> YOUR GOAL:
Only one stretch of the records below is wanted: the lines from the one holding "default (Err CalendarOverflow)" through the one holding "Definition window_times (p". Return it exactly, both ends included.

[Stored data]

(* ===== verification/Sessions.v ===== *)
(** Session plans (run-planner/src/session.rs): the profiles of the exchanges'
    products, the windows of a trading date and the identity of the plan they
    make; instrument classes and contract shapes are market-types'
    instrument_class.rs. *)
From S2P Require Import Prelude Order Text Numeric Quantity Calendar Book Identity Codec Values Event MarketState Orders Requests StateCanonical Output.

(** ** instrument_class.rs *)
Module InstrumentClass.

Inductive InstrumentClass : Set := Equity | Warrant | Future | Option.
Inductive ContractShape : Set := Outright | CalendarSpread.
Inductive OptionSide : Set := Call | Put.
#[global] Instance InstrumentClass_eq_dec : EqDecision InstrumentClass.
Proof. solve_decision. Defined.
#[global] Instance ContractShape_eq_dec : EqDecision ContractShape.
Proof. solve_decision. Defined.
#[global] Instance OptionSide_eq_dec : EqDecision OptionSide.
Proof. solve_decision. Defined.

Definition class_discriminant (c : InstrumentClass) : Z := match c with Equity => 1 | Warrant => 2 | Future => 3 | Option => 4 end.
Definition shape_discriminant (s : ContractShape) : Z := match s with Outright => 1 | CalendarSpread => 2 end.
Definition price_policy_discriminant (p : Price.PricePolicy) : Z := match p with Price.PositiveOnly => 1 | Price.Signed => 2 end.
Definition option_side_discriminant (s : OptionSide) : Z := match s with Call => 1 | Put => 2 end.

End InstrumentClass.

(** ** session.rs *)
Module Sessions.
Import InstrumentClass Writer(push, extend, append_bytes, append_length, each) Output.Output(btree_set, kind_discriminant).

Definition SESSION_CALENDAR_VERSION : Z := 1.
Definition SESSION_PROFILE_VERSION : Z := 2.
Definition SESSION_WINDOW_POLICY_VERSION : Z := 1.
Definition REPLAY_MARGIN_MICROSECONDS : Z := 5 * 60 * 1000000.

Inductive SessionProfileId : Set :=
| TwseRegular | TaifexIndexFutures | TaifexStockFutures | TaifexStockFuturesRegularOnly | TpexRegular
| TaifexIndexOptions | TaifexCalendarSpreadRegularOnly.
#[global] Instance SessionProfileId_eq_dec : EqDecision SessionProfileId.
Proof. solve_decision. Defined.
Definition profile_discriminant (p : SessionProfileId) : Z :=
  match p with
  | TwseRegular => 1 | TaifexIndexFutures => 2 | TaifexStockFutures => 3 | TaifexStockFuturesRegularOnly => 4
  | TpexRegular => 5 | TaifexIndexOptions => 6 | TaifexCalendarSpreadRegularOnly => 7
  end.

Inductive SessionPlanError : Set :=
| EmptySessions | NonBusinessTradingDate (date : TradingDate.TradingDate) | UnsupportedMarket (market : Market.MarketId)
| UnsupportedInstrument (instrument : Instrument.InstrumentId) | SessionProfileRequired (instrument : Instrument.InstrumentId)
| SessionNotSupported (profile : SessionProfileId) (kind : Trading.SessionKind)
| InvalidTimestamp (error : MatchTime.MatchTimeError) | CalendarOverflow | WindowOverflow | CanonicalLengthOverflow.

Definition supports_contract (p : SessionProfileId) (market : Market.MarketId) (class : InstrumentClass)
    (shape : option ContractShape) : bool :=
  match p, market, class, shape with
  | TwseRegular, Market.Twse, (Equity | Warrant), None => true
  | TpexRegular, Market.Tpex, (Equity | Warrant), None => true
  | (TaifexIndexFutures | TaifexStockFutures | TaifexStockFuturesRegularOnly), Market.Taifex, Future, Some Outright => true
  | TaifexCalendarSpreadRegularOnly, Market.Taifex, Future, Some CalendarSpread => true
  | TaifexIndexOptions, Market.Taifex, Option, None => true
  | _, _, _, _ => false
  end.

Definition profile_for_instrument_class (i : Instrument.InstrumentId) (kind : InstrumentClass) :
    result SessionPlanError SessionProfileId :=
  match Instrument.market i with
  | Market.Twse => match kind with Equity | Warrant => Ok TwseRegular | _ => Err (UnsupportedInstrument i) end
  | Market.Tpex => match kind with Equity | Warrant => Ok TpexRegular | _ => Err (UnsupportedInstrument i) end
  | Market.Taifex =>
      match kind with
      | Option => Ok TaifexIndexOptions
      | Future => Err (SessionProfileRequired i)
      | _ => Err (UnsupportedInstrument i)
      end
  end.
Definition profile_for_instrument (i : Instrument.InstrumentId) : result SessionPlanError SessionProfileId :=
  profile_for_instrument_class i match Instrument.market i with Market.Twse | Market.Tpex => Equity | Market.Taifex => Future end.

Definition allows (p : SessionProfileId) (kind : Trading.SessionKind) : bool :=
  match p with
  | TwseRegular | TpexRegular | TaifexStockFuturesRegularOnly | TaifexCalendarSpreadRegularOnly =>
      match kind with Trading.RegularSession => true | Trading.AfterHours => false end
  | TaifexIndexFutures | TaifexStockFutures | TaifexIndexOptions => true
  end.

(** ** Business days *)

(** The 1st of January 1970 was a Thursday, 4 when Sunday is 0. *)
Definition is_weekend (d : TradingDate.TradingDate) : bool :=
  let weekday := (TradingDate.as_epoch_days d + 4) mod 7 in (weekday =? 0) || (weekday =? 6).

(** The loop of [previous_business_date] from a candidate on; [None] is a
    loop still running after [fuel] rounds. *)
Fixpoint search_back (fuel : nat) (epoch_days : Z) : option (result SessionPlanError TradingDate.TradingDate) :=
  match fuel with
  | O => None
  | S fuel =>
      match TradingDate.from_epoch_days epoch_days with
      | Err _ => Some (Err CalendarOverflow)
      | Ok candidate =>
          if negb (is_weekend candidate) then Some (Ok candidate)
          else match to_i32 (epoch_days - 1) with
               | None => Some (Err CalendarOverflow)
               | Some epoch_days => search_back fuel epoch_days
               end
      end
  end.
(** Three rounds are enough: see [search_back_stops]. *)
Definition previous_business_date (d : TradingDate.TradingDate) : result SessionPlanError TradingDate.TradingDate :=
  epoch_days ← ok_or (to_i32 (TradingDate.as_epoch_days d - 1)) CalendarOverflow;
  default (Err CalendarOverflow) (search_back 3 epoch_days).

(** ** Windows *)

Record SessionWindow : Set := mk_window {
  kind : Trading.SessionKind; window_date : TradingDate.TradingDate; open : MatchTime.MatchTime; close : MatchTime.MatchTime;
  replay_start : MatchTime.MatchTime; replay_end_exclusive : MatchTime.MatchTime }.
#[global] Instance SessionWindow_eq_dec : EqDecision SessionWindow.
Proof. solve_decision. Defined.

(** [MatchTime::parse(&format!("{date}T{time}+08:00"))]. *)
Definition parse_local_time (d : TradingDate.TradingDate) (time : string) : result SessionPlanError MatchTime.MatchTime :=
  map_err InvalidTimestamp (MatchTime.parse (TradingDate.display d ++ bytes_of "T" ++ bytes_of time ++ bytes_of "+08:00")).

(** The opening and closing times of day of a profile's session. *)
Definition window_times (p : SessionProfileId) (k : Trading.SessionKind) (d : TradingDate.TradingDate) :
    result SessionPlanError (TradingDate.TradingDate * string * TradingDate.TradingDate * string) :=
  match p, k with
  | (TwseRegular | TpexRegular), Trading.RegularSession => Ok (d, "09:00:00", d, "13:30:00")%string
  | (TaifexIndexFutures | TaifexIndexOptions | TaifexStockFutures | TaifexStockFuturesRegularOnly
    | TaifexCalendarSpreadRegularOnly), Trading.RegularSession => Ok (d, "08:45:00", d, "13:45:00")%string
  | (TaifexIndexFutures | TaifexIndexOptions), Trading.AfterHours =>
      previous ← previous_business_date d; Ok (previous, "15:00:00", d, "05:00:00")%string
  | TaifexStockFutures, Trading.AfterHours =>
      previous ← previous_business_date d; Ok (previous, "17:25:00", d, "05:00:00")%string
  | _, _ => Err (SessionNotSupported p k)
  end.
Definition build_window (p : SessionProfileId) (k : Trading.SessionKind) (d : TradingDate.TradingDate) :
    result SessionPlanError SessionWindow :=
  '(open_date, open_time, close_date, close_time) ← window_times p k d;
  open ← parse_local_time open_date open_time;
  close ← parse_local_time close_date close_time;
  start ← ok_or (to_i64 (MatchTime.as_unix_microseconds open - REPLAY_MARGIN_MICROSECONDS)) WindowOverflow;
  end_ ← ok_or (to_i64 (MatchTime.as_unix_microseconds close + REPLAY_MARGIN_MICROSECONDS)) WindowOverflow;
  Ok (mk_window k d open close (MatchTime.from_unix_microseconds start) (MatchTime.from_unix_microseconds end_)).

(** ** Plans *)

Definition append_window (w : SessionWindow) : Writer.Writer :=
  push (kind_discriminant (kind w)) ▷ Requests.append_time (open w) ▷ Requests.append_time (close w) ▷
  Requests.append_time (replay_start w) ▷ Requests.append_time (replay_end_exclusive w).
Definition encode_plan (i : Instrument.InstrumentId) (d : TradingDate.TradingDate) (p : SessionProfileId)
    (windows : list SessionWindow) : Writer.Writer :=
  extend (bytes_of "OSSESSION01") ▷ extend (be_bytes 2 SESSION_CALENDAR_VERSION) ▷ extend (be_bytes 2 SESSION_PROFILE_VERSION) ▷
  extend (be_bytes 2 SESSION_WINDOW_POLICY_VERSION) ▷ StateCanonical.append_instrument i ▷
  extend (TradingDate.to_canonical_bytes d) ▷ push (profile_discriminant p) ▷ append_length (zlen windows) ▷ each append_window windows.
Definition canonical_bytes (i : Instrument.InstrumentId) (d : TradingDate.TradingDate) (p : SessionProfileId)
    (windows : list SessionWindow) : result SessionPlanError (list Z) :=
  map_err (λ _, CanonicalLengthOverflow) (encode_plan i d p windows []).

Record SessionPlan : Set := mk_plan {
  instrument : Instrument.InstrumentId; trading_date : TradingDate.TradingDate; profile : SessionProfileId;
  calendar_version : Z; profile_version : Z; window_policy_version : Z; windows : list SessionWindow; identity : list Z }.

Section identity.
Context {B : Event.Blake3}.

Definition with_profile (i : Instrument.InstrumentId) (d : TradingDate.TradingDate) (p : SessionProfileId)
    (session_kinds : list Trading.SessionKind) : result SessionPlanError SessionPlan :=
  reject is_weekend d with NonBusinessTradingDate d;;
  let kinds := btree_set session_kinds in
  reject bool_decide (kinds = []) with EmptySessions;;
  match List.find (λ k, negb (allows p k)) kinds with
  | Some k => Err (SessionNotSupported p k)
  | None =>
      windows ← collect_results (λ k, build_window p k d) kinds;
      canonical ← canonical_bytes i d p windows;
      Ok (mk_plan i d p SESSION_CALENDAR_VERSION SESSION_PROFILE_VERSION SESSION_WINDOW_POLICY_VERSION windows
            (Event.blake3 canonical))
  end.

Definition plan_for_instrument (i : Instrument.InstrumentId) (d : TradingDate.TradingDate)
    (session_kinds : list Trading.SessionKind) : result SessionPlanError SessionPlan :=
  p ← profile_for_instrument i; with_profile i d p session_kinds.
Definition plan_for_instrument_class (i : Instrument.InstrumentId) (k : InstrumentClass) (d : TradingDate.TradingDate)
    (session_kinds : list Trading.SessionKind) : result SessionPlanError SessionPlan :=
  p ← profile_for_instrument_class i k; with_profile i d p session_kinds.
End identity.

Definition window (s : SessionPlan) (k : Trading.SessionKind) : option SessionWindow :=
  List.find (λ w, bool_decide (kind w = k)) (windows s).

Example friday_evening : build_window TaifexIndexFutures Trading.AfterHours (TradingDate.mk 20654) =
  Ok (mk_window Trading.AfterHours (TradingDate.mk 20654) (MatchTime.from_unix_microseconds 1784271600000000)
        (MatchTime.from_unix_microseconds 1784494800000000) (MatchTime.from_unix_microseconds 1784271300000000)
        (MatchTime.from_unix_microseconds 1784495100000000)).
Proof. reflexivity. Qed.

End Sessions.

> TASK SOLUTION:
  default (Err CalendarOverflow) (search_back 3 epoch_days).

(** ** Windows *)

Record SessionWindow : Set := mk_window {
  kind : Trading.SessionKind; window_date : TradingDate.TradingDate; open : MatchTime.MatchTime; close : MatchTime.MatchTime;
  replay_start : MatchTime.MatchTime; replay_end_exclusive : MatchTime.MatchTime }.
#[global] Instance SessionWindow_eq_dec : EqDecision SessionWindow.
Proof. solve_decision. Defined.

(** [MatchTime::parse(&format!("{date}T{time}+08:00"))]. *)
Definition parse_local_time (d : TradingDate.TradingDate) (time : string) : result SessionPlanError MatchTime.MatchTime :=
  map_err InvalidTimestamp (MatchTime.parse (TradingDate.display d ++ bytes_of "T" ++ bytes_of time ++ bytes_of "+08:00")).

(** The opening and closing times of day of a profile's session. *)
Definition window_times (p : SessionProfileId) (k : Trading.SessionKind) (d : TradingDate.TradingDate) :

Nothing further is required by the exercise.